L’institution du jury, bornée aux affaires criminelles, est donc toujours en péril ; une fois introduite dans les matières civiles, elle brave le temps et les efforts des hommes. Si on eût pu enlever le jury des mœurs des Anglais aussi facilement que de leurs lois, il eût entièrement succombé sous les Tudors. C’est donc le jury civil qui a réellement sauvé les libertés de l’Angleterre.

De quelque manière qu’on applique le jury, il ne peut manquer d’exercer une grande influence sur le caractère national ; mais cette influence s’accroît infiniment à mesure qu’on l’introduit plus avant dans les matières civiles.

Le jury, et surtout le jury civil, sert à donner à l’esprit de tous les citoyens une partie des habitudes de l’esprit du juge ; et ces habitudes sont précisément celles qui préparent le mieux le peuple à être libre.
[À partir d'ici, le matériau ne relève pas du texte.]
(** C34: sending.  A packet of at most 2048 bytes goes into the buffer of the current descriptor;
    the descriptor has the address of that buffer, the length of the packet, the command to send
    it as a whole with a checksum and to report it, and no status; the other descriptors and
    buffers, and all that belongs to receiving, stay as they are.  The ring goes on to the next
    descriptor and round, and the card is told: the one access to its ports is the write of the
    number of the next descriptor to the register of the ring's tail, at 0x3818. *)
Theorem e1000_send_correct (data : list Z) (txb : Z) (s : card W) (Hok : card_ok (e1000_dev s)) (Hring : ring_of txb (e1000_dev s)) (Hl : (length data ≤ 2048)%nat) :
  let d := e1000_dev s in
  wp (e1000_send_packet data (Z.of_nat (length data))) (λ _ s', let d' := e1000_dev s' in
    card_ok d' ∧ ring_of txb d' ∧ handed_over data (tx_cur d) d d' ∧
    (∃ l', tx_descs d' = Some l' ∧ l' !! Z.to_nat (tx_cur d) = Some (mk_tx (txb + 2048 * tx_cur d) (Z.of_nat (length data)) 0x0B 0)) ∧
    tx_cur d' = (tx_cur d + 1) mod 32 ∧
    (io_base d', dev_mac d', rx_cur d') = (io_base d, dev_mac d, rx_cur d) ∧ rx_descs d' = rx_descs d ∧ rx_buffers d' = rx_buffers d ∧
    outl (u32 (io_base d + 0x3818)) ((tx_cur d + 1) mod 32) (c_world s) = Done tt (c_world s')) s.
Proof.
  cbv zeta. eapply wp_mono; [by apply send_run|]. intros [] s' H. cbv beta zeta in H. destruct H as (H1 & H2 & H3). split; [exact H1|].
  pose proof (co_cur _ Hok) as [_ Hc]. destruct H2 as (b & l & b' & l' & t & Hb & Hd & Ht & Hb' & Hd' & H2 & H4 & H5 & El).
  pose proof (Hring _ _ _ Hd Ht) as Ea. rewrite Z2Nat.id in Ea by lia.
  assert (Hi : l' !! Z.to_nat (tx_cur (e1000_dev s)) = Some (mk_tx (txb + 2048 * tx_cur (e1000_dev s)) (Z.of_nat (length data)) 0x0B 0)).
  { rewrite El, <-Ea. apply list_lookup_insert_eq. by eapply lookup_lt_Some. }
  split; [|split; [by exists b, l, b', l', t|split; [by exists l'|exact H3]]].
  intros l1 i t1 E1 E2. rewrite Hd' in E1. injection E1 as <-. rewrite El in E2. apply list_lookup_insert_Some in E2 as [(<- & <- & _)|(_ & E2)].
  - cbn [tx_addr]. rewrite Z2Nat.id by lia. exact Ea.
  - by apply (Hring l).
Qed.

(** Receiving.  Without a packet nothing happens.  A packet that the card has put into the
    current buffer is given to the caller, as much of it as fits; the descriptor goes back to the
    card and the ring goes on. *)
Theorem e1000_receive_correct (buffer : list Z) (s : card W) (r : e1000_rx_desc_t) (l : list e1000_rx_desc_t) (b : list Z) (Hok : card_ok (e1000_dev s))
    (Hd : rx_descs (e1000_dev s) = Some l) (Hr : l !! Z.to_nat (rx_cur (e1000_dev s)) = Some r) (Hb : rx_buffers (e1000_dev s) = Some b)
    (Hlen : 0 ≤ rx_length r ≤ 2048) :
  let d := e1000_dev s in
  let len := Nat.min (Z.to_nat (rx_length r)) (length buffer) in
  wp (e1000_receive_packet buffer (Z.of_nat (length buffer))) (λ '(n, buf) s',
    if truthy (Z.land (rx_status r) 1) then
      n = Z.of_nat len ∧ buf = buffer_of b (rx_cur d) len ++ drop len buffer ∧ card_ok (e1000_dev s') ∧
      rx_cur (e1000_dev s') = (rx_cur d + 1) mod 32 ∧ tx_descs (e1000_dev s') = tx_descs d ∧ tx_buffers (e1000_dev s') = tx_buffers d ∧
      rx_descs (e1000_dev s') = Some (<[Z.to_nat (rx_cur d) := mk_rx (rx_addr r) (rx_length r) 0]> l)
    else n = 0 ∧ buf = buffer ∧ s' = s) s.
Proof.
  cbv zeta. destruct Hok as [(rl & Hrl & Hrn) (tl & Htl & Htn) (rb & Hrb & Hrbn) (tb & Htb & Htbn) [Hrc Hc]]. rewrite Hrl in Hd. injection Hd as ->. rewrite Hrb in Hb. injection Hb as ->.
  unfold e1000_receive_packet. apply wp_bind, wp_get. apply wp_bind. eapply wp_of_option; [exact Hrl|]. apply wp_bind. eapply wp_of_option; [exact Hr|].
  destruct (truthy (Z.land (rx_status r) 1)); cbn [negb]; [|by apply wp_ret].
  set (len := Nat.min (Z.to_nat (rx_length r)) (length buffer)).
  assert (El : (if Z.of_nat (length buffer) <? rx_length r then Z.of_nat (length buffer) else rx_length r) = Z.of_nat len).
  { unfold len. destruct (Z.ltb_spec (Z.of_nat (length buffer)) (rx_length r)); lia. }
  rewrite El, Nat2Z.id, Hrb. apply wp_bind, wp_ret. set (c := rx_cur (e1000_dev s)) in *. set (i := Z.to_nat (c * 2048)).
  assert (Ei : c * RX_BUFFER_SIZE = Z.of_nat i) by (unfold i, RX_BUFFER_SIZE; lia). rewrite Ei.
  apply wp_bind. eapply wp_of_option.
  { change 0 with (Z.of_nat 0). apply (copy_chars_run len 0 i buffer b (buffer_of b c len)).
    - intros j Hj. unfold buffer_of. fold i. rewrite lookup_take_lt, lookup_drop by lia. f_equal. lia.
    - unfold buffer_of. fold i. rewrite length_take, length_drop. unfold len, i in *. lia.
    - unfold len. lia. }
  cbn [take app Nat.add]. apply wp_bind, wp_modify. apply wp_bind, write_reg_run. intros w' _. apply wp_ret.
  cbn [e1000_dev c_world set_memory set_cursors rx_cur rx_descs tx_buffers tx_descs]. split_and!; try done.
  split; cbn [rx_descs tx_descs rx_buffers tx_buffers rx_cur tx_cur set_memory set_cursors]; [eexists; split; [done|by rewrite length_insert]|by exists tl|by exists b|by exists tb|].
  split; [|done]. apply Z.mod_pos_bound. by unfold RX_DESC_COUNT.
Qed.
End rings.

(** Without a card the descriptors are not there, and looking for a packet faults. *)
Example receive_without_card : ∀ W (w : W) `{PI : !PortIO W}, e1000_receive_packet (replicate 2048 0) 2048 (mk_card no_card w) = Stuck Fault.
Proof. done. Qed.

(** A card to try. *)
#[local] Instance demo_ports : PortIO (list (Z * Z)) := {|
  read_port_byte _ := mret 0; read_port_word _ := mret 0; read_port_dword _ := mret 0;
  write_port_byte _ _ := mret tt; write_port_word _ _ := mret tt; write_port_dword p v := modify (λ w, w ++ [(p, v)]);
|}.
Definition demo_card : card (list (Z * Z)) := mk_card (mk_dev 0xC000 [0x52; 0x54; 0; 0x12; 0x34; 0x56] (Some (mk_rx 0 3 1 :: replicate 31 (mk_rx 0 0 0)))
  (Some ((λ i, mk_tx (0x100000 + 2048 * Z.of_nat i) 0 0 1) <$> seq 0 32)) (Some ([7; 8; 9] ++ replicate (Z.to_nat 65533) 0)) (Some (replicate (Z.to_nat 65536) 0)) 0 31) [].
Lemma demo_ok : card_ok (e1000_dev demo_card).
Proof.
  split; [by eexists|by eexists| | |cbn; lia].
  - eexists. split; [done|]. rewrite length_app, length_replicate. cbn [length]. lia.
  - eexists. split; [done|]. rewrite length_replicate. lia.
Qed.
Lemma e1000_send_correct_witness :
  wp (e1000_send_packet [1; 2; 3] (Z.of_nat (length [1; 2; 3]))) (λ _ s', tx_cur (e1000_dev s') = 0 ∧
    (∃ l', tx_descs (e1000_dev s') = Some l' ∧ l' !! 31%nat = Some (mk_tx (0x100000 + 2048 * 31) 3 0x0B 0)) ∧ c_world s' = [(0xF818, 0)]) demo_card.
Proof.
  assert (Hp : ∀ p v (w : list (Z * Z)), ∃ w', outl p v w = Done tt w') by (by eexists).
  assert (Hr : ring_of 0x100000 (e1000_dev demo_card)).
  { intros l i t E H. change (Some ((λ i, mk_tx (0x100000 + 2048 * Z.of_nat i) 0 0 1) <$> seq 0 32) = Some l) in E.
    apply (inj Some) in E as <-. rewrite list_lookup_fmap in H. destruct (seq 0 32 !! i) as [k|] eqn:Ek; [|done]. apply lookup_seq in Ek as [-> _]. by injection H as <-. }
  eapply wp_mono; [apply (e1000_send_correct Hp [1; 2; 3] 0x100000 demo_card demo_ok Hr); cbn; lia|]. intros [] s' H. cbv beta zeta in H.
  destruct H as (_ & _ & _ & H1 & H2 & _ & _ & _ & H3). split; [exact H2|]. split; [exact H1|]. by injection H3 as <-.
Defined.
Lemma e1000_receive_correct_witness :
  wp (e1000_receive_packet [0; 0] (Z.of_nat (length [0; 0]))) (λ '(n, buf) s', n = 2 ∧ buf = [7; 8]) demo_card.
Proof.
  assert (Hp : ∀ p v (w : list (Z * Z)), ∃ w', outl p v w = Done tt w') by (by eexists).
  eapply wp_mono; [apply (e1000_receive_correct Hp [0; 0] demo_card (mk_rx 0 3 1) (mk_rx 0 3 1 :: replicate 31 (mk_rx 0 0 0)) ([7; 8; 9] ++ replicate (Z.to_nat 65533) 0) demo_ok); cbn; (done || lia)|].
  intros [n buf] s' (H1 & H2 & _). split; [exact H1|]. rewrite H2. by vm_compute.
Defined.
Il répand dans toutes les classes le respect pour la chose jugée et l’idée du droit. Ôtez ces deux choses, et l’amour de l’indépendance ne sera plus qu’une passion destructive.

Il enseigne aux hommes la pratique de l’équité. Chacun, en jugeant son voisin, pense qu’il pourra être jugé à son tour. Cela est vrai surtout du jury en matière civile : il n’est presque personne qui craigne d’être un jour l’objet d’une poursuite criminelle ; mais tout le monde peut avoir un procès.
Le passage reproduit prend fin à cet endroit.